Je reposai les mains contre ma poitrine. Le tissu de la chemise était grossier et rugueux sous ma paume, et mon sternum était dur, lui aussi. Tout semblait suffisamment solide. Et j’avais toujours l’impression d’être moi-même : je conservais une continuité de conscience, un fil mnémonique glorieux et unique qui, par-delà tout l’enchevêtrement des Histoires, me ramenait aux jours plus simples de mon enfance. Mais pouvais-je être le même homme ? J’avais été mis en pièces dans l’Histoire optimale puis reconstitué. Je me demandai ce qui restait en moi de cet Univers de lumière.
— Nebogipfel, vous vous rappelez pratiquement tout, après que nous eûmes franchi la Frontière au commencement du temps, le ciel flamboyant, et tout le reste ?
— Je me souviens de tout. Pas vous ?
Ses yeux étaient deux globes noirs.
— Je n’en suis pas sûr, dis-je. Tout cela semble à présent une sorte de rêve, surtout ici, sous cette froide pluie anglaise.
— Mais l’Histoire optimale est la réalité. Tout ceci, chuchota-t-il en désignant d’un geste vague l’innocent Richmond, ces Histoires partielles, suboptimales, c’est le rêve.
J’examinai de près le récipient contenant la plattnérite. C’était un vulgaire flacon à usage médical muni d’un bouchon de caoutchouc ; il va sans dire que j’ignorais totalement d’où il provenait ni comment il s’était retrouvé coincé dans les entretoises de mon véhicule.

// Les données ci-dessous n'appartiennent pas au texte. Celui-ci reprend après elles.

(* ===== verification/Buckets.v ===== *)
(** * Buckets

    The buckets of the server ([daemon/buckets.h], [daemon/buckets.cc]), the
    connections that use them, and the threads that create and destroy them
    ([daemon/memcached.cc]).

    The threads run side by side.  A step is what one of them does while it
    holds the mutex of a bucket, or between two such sections; [buckets_lock],
    which is held over several of them, is part of the state.  What the engines
    answer and whether memory can be had is part of the event. *)

From S2P Require Import Prelude Numbers RecordUpdate Protocol.

(** ** Data *)

Module BucketState.
Inductive t :=
| None
| Creating
| Initializing
| Ready
| Stopping
| Destroying.

#[global] Instance eq_dec : EqDecision t.
Proof. solve_decision. Defined.
End BucketState.

Inductive BucketType :=
| Unknown
| NoBucket
| Memcached
| Couchstore
| EWouldBlock.

#[export] Instance bucket_type_eq_dec : EqDecision BucketType.
Proof. solve_decision. Defined.

(** [Bucket]: [engine] is 0 for the null pointer; [topkeys] says whether there
    are any. *)
Record bucket := mk_bucket {
  clients : Z;
  state : BucketState.t;
  type : BucketType;
  bname : bytes;
  engine : Z;
  topkeys : bool;
}.

#[export] Instance bucket_settable : Settable bucket := fun b =>
  mk_bucket (clients b) (state b) (type b) (bname b) (engine b) (topkeys b).

(** What a connection does with buckets: nothing, on its way out of its bucket
    ([associate_bucket] begins), looking for a bucket, or waiting for a thread
    that it started. *)
Inductive doing :=
| Idle
| Leaving (name : bytes)
| Selecting (name : bytes) (ii : nat)
| Blocked.

Record association := mk_association {
  bucketIndex : nat;
  bucketEngine : Z;
  c_doing : doing;
}.

#[export] Instance association_settable : Settable association := fun a =>
  mk_association (bucketIndex a) (bucketEngine a) (c_doing a).

(** Where [CreateBucketThread::create] and [DestroyBucketThread::destroy] are. *)
Inductive program_counter :=
| CreateStart
| CreateScan (ii : nat) (first_free : option nat)
| CreateEngine (ii : nat)
| CreateInitializing (ii : nat)
| CreateInitialize (ii : nat)
| CreateUndo (ii : nat)
| CreateCleanup (ii : nat)
| DestroyStart
| DestroyScan (ii : nat)
| DestroyLeave (idx : nat)
| DestroyWait (idx : nat)
| DestroyEngine (idx : nat)
| DestroyCleanup (idx : nat)
| Finished (result : ENGINE_ERROR_CODE).

Record bucket_thread := mk_thread {
  t_name : bytes;
  t_type : BucketType;
  t_connection : option nat;
  t_pc : program_counter;
}.

#[export] Instance bucket_thread_settable : Settable bucket_thread := fun t =>
  mk_thread (t_name t) (t_type t) (t_connection t) (t_pc t).

(** [all_buckets], the holder of [buckets_lock], the connections and the threads;
    [live] are the engines that exist, with the bucket they were made for, and
    [deleting_buckets] is the counter the worker threads have. *)
Record server := mk_server {
  all_buckets : list bucket;
  buckets_lock : option nat;
  conns : gmap nat association;
  threads : gmap nat bucket_thread;
  live : gmap Z nat;
  deleting_buckets : Z;
}.

#[export] Instance server_settable : Settable server := fun s =>
  mk_server (all_buckets s) (buckets_lock s) (conns s) (threads s) (live s) (deleting_buckets s).

(** ** Checks *)

Definition MAX_BUCKET_NAME_LENGTH : Z := 100.

(** The characters of a name: upper and lower case letters, digits and [_-.%]. *)
Definition legal_character (b : byte) : bool :=
  let ii := b2z b in
  ((65 <=? ii) && (ii <=? 90)) || ((97 <=? ii) && (ii <=? 122)) || ((48 <=? ii) && (ii <=? 57)) ||
  (ii =? 95) || (ii =? 45) || (ii =? 46) || (ii =? 37).

Definition validateBucketName (name : bytes) : bool :=
  negb (bool_decide (name = [])) && (Z.of_nat (length name) <=? MAX_BUCKET_NAME_LENGTH) && forallb legal_character name.

Definition validateBucketType (t : BucketType) : bool := negb (bool_decide (t = Unknown)).

(** ** Connections *)

Definition set_bucket (i : nat) (f : bucket -> bucket) (s : server) : server :=
  s <| all_buckets := alter f i (all_buckets s) |>.

Definition set_conn (c : nat) (a : association) (s : server) : server :=
  s <| conns := <[c := a]> (conns s) |>.

Definition set_thread (t : nat) (th : bucket_thread) (pc : program_counter) (s : server) : server :=
  s <| threads := <[t := th <| t_pc := pc |>]> (threads s) |>.

(** [disassociate_bucket], the signal to a waiting thread apart; the connection
    goes on with [d]. *)
Definition disassociate_bucket (c : nat) (a : association) (d : doing) (s : server) : server :=
  set_conn c (mk_association 0 0 d)
    (set_bucket (bucketIndex a) (fun b => b <| clients := u32 (clients b - 1) |>) s).

(** A connection joins bucket [i]. *)
Definition join (c i : nat) (d : doing) (s : server) : option server :=
  b ← all_buckets s !! i;
  Some (set_conn c (mk_association i (engine b) d) (set_bucket i (fun b => b <| clients := u32 (clients b + 1) |>) s)).

(** A step of [associate_bucket]: leaving, one turn of the loop, and the
    connection to "no bucket" behind it. *)
Definition select_step (c : nat) (a : association) (s : server) : option server :=
  match c_doing a with
  | Leaving name => Some (disassociate_bucket c a (Selecting name 1) s)
  | Selecting name ii =>
      match all_buckets s !! ii with
      | Some b =>
          if bool_decide (state b = BucketState.Ready) && bool_decide (bname b = name)
          then join c ii Idle s
          else Some (set_conn c (a <| c_doing := Selecting name (S ii) |>) s)
      | None => join c 0 Idle s
      end
  | _ => None
  end.

(** ** The threads *)

(** What happens outside: is there memory for the top keys, the engine that is
    made (0 if none), and what its initialisation returns. *)
Record choice := mk_choice {
  topkeys_ok : bool;
  new_engine : Z;
  init_result : ENGINE_ERROR_CODE;
}.

Definition unlock (s : server) : server := s <| buckets_lock := None |>.

(** A bucket is given up. *)
Definition clear_bucket (b : bucket) : bucket :=
  b <| state := BucketState.None |> <| bname := [] |> <| engine := 0 |> <| topkeys := false |>.

Definition create_step (t : nat) (th : bucket_thread) (ch : choice) (s : server) : option server :=
  let goto := set_thread t th in
  match t_pc th with
  | CreateStart =>
      if negb (validateBucketName (t_name th)) || negb (validateBucketType (t_type th))
      then Some (goto (Finished ENGINE_EINVAL) s)
      else match buckets_lock s with
           | None => Some (goto (CreateScan 0 None) (s <| buckets_lock := Some t |>))
           | Some _ => None
           end
  | CreateScan ii first_free =>
      match all_buckets s !! ii with
      | Some b =>
          let first_free :=
            if bool_decide (first_free = None) && bool_decide (state b = BucketState.None) then Some ii else first_free in
          if bool_decide (t_name th = bname b) then Some (goto (Finished ENGINE_KEY_EEXISTS) (unlock s))
          else Some (goto (CreateScan (S ii) first_free) s)
      | None =>
          match first_free with
          | None => Some (goto (Finished ENGINE_E2BIG) (unlock s))
          | Some ii =>
              let s := set_bucket ii (fun b => b <| state := BucketState.Creating |> <| type := t_type th |>
                                                <| bname := t_name th |> <| topkeys := topkeys_ok ch |>) s in
              Some (goto (if topkeys_ok ch then CreateEngine ii else Finished ENGINE_ENOMEM) (unlock s))
          end
      end
  | CreateEngine ii =>
      let e := new_engine ch in
      if e == 0 then Some (goto (Finished ENGINE_FAILED) (set_bucket ii clear_bucket s))
      else match live s !! e with
           | Some _ => None
           | None =>
               Some (goto (CreateInitializing ii)
                 (set_bucket ii (fun b => b <| engine := e |>) (s <| live := <[e := ii]> (live s) |>)))
           end
  | CreateInitializing ii =>
      Some (goto (CreateInitialize ii) (set_bucket ii (fun b => b <| state := BucketState.Initializing |>) s))
  | CreateInitialize ii =>
      if bool_decide (init_result ch = ENGINE_SUCCESS)
      then Some (goto (Finished ENGINE_SUCCESS) (set_bucket ii (fun b => b <| state := BucketState.Ready |>) s))
      else Some (goto (CreateUndo ii) (set_bucket ii (fun b => b <| state := BucketState.Destroying |>) s))
  | CreateUndo ii =>
      b ← all_buckets s !! ii;
      Some (goto (CreateCleanup ii) (s <| live := delete (engine b) (live s) |>))
  | CreateCleanup ii => Some (goto (Finished ENGINE_NOT_STORED) (set_bucket ii clear_bucket s))
  | _ => None
  end.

— Eh bien, ceci est assez réel, dis-je en brandissant l’objet. C’est une solution vraiment très élégante, n’est-ce pas ? La boucle est bouclée, pour ainsi dire.
Je me dirigeai vers la porte d’entrée.
— Je crois que vous feriez mieux de vous mettre à couvert avant que je sonne.
Il recula dans l’ombre du porche et devint totalement invisible.
Je tirai la sonnette.
J’entendis une porte s’ouvrir à l’intérieur de la maison, un cri assourdi – « J’y vais ! » – puis un pas lourd et impatient dans l’escalier. Une clé cliqueta dans la serrure et la porte s’ouvrit en grinçant.
Une bougie crépitant dans un chandelier en cuivre fut brusquement pointée sur moi par l’embrasure ; le visage large et rond d’un jeune homme me regarda avec des yeux bouffis de sommeil. Il avait vingt-trois ou vingt-quatre ans et portait une robe de chambre usée jusqu’à la corde jetée par-dessus une chemise de nuit froissée ; ses cheveux brun foncé dépassaient des côtés de sa tête bizarrement volumineuse.
— Oui ? dit-il sèchement. Il est plus de trois heures du matin, au cas où vous ne le sauriez pas…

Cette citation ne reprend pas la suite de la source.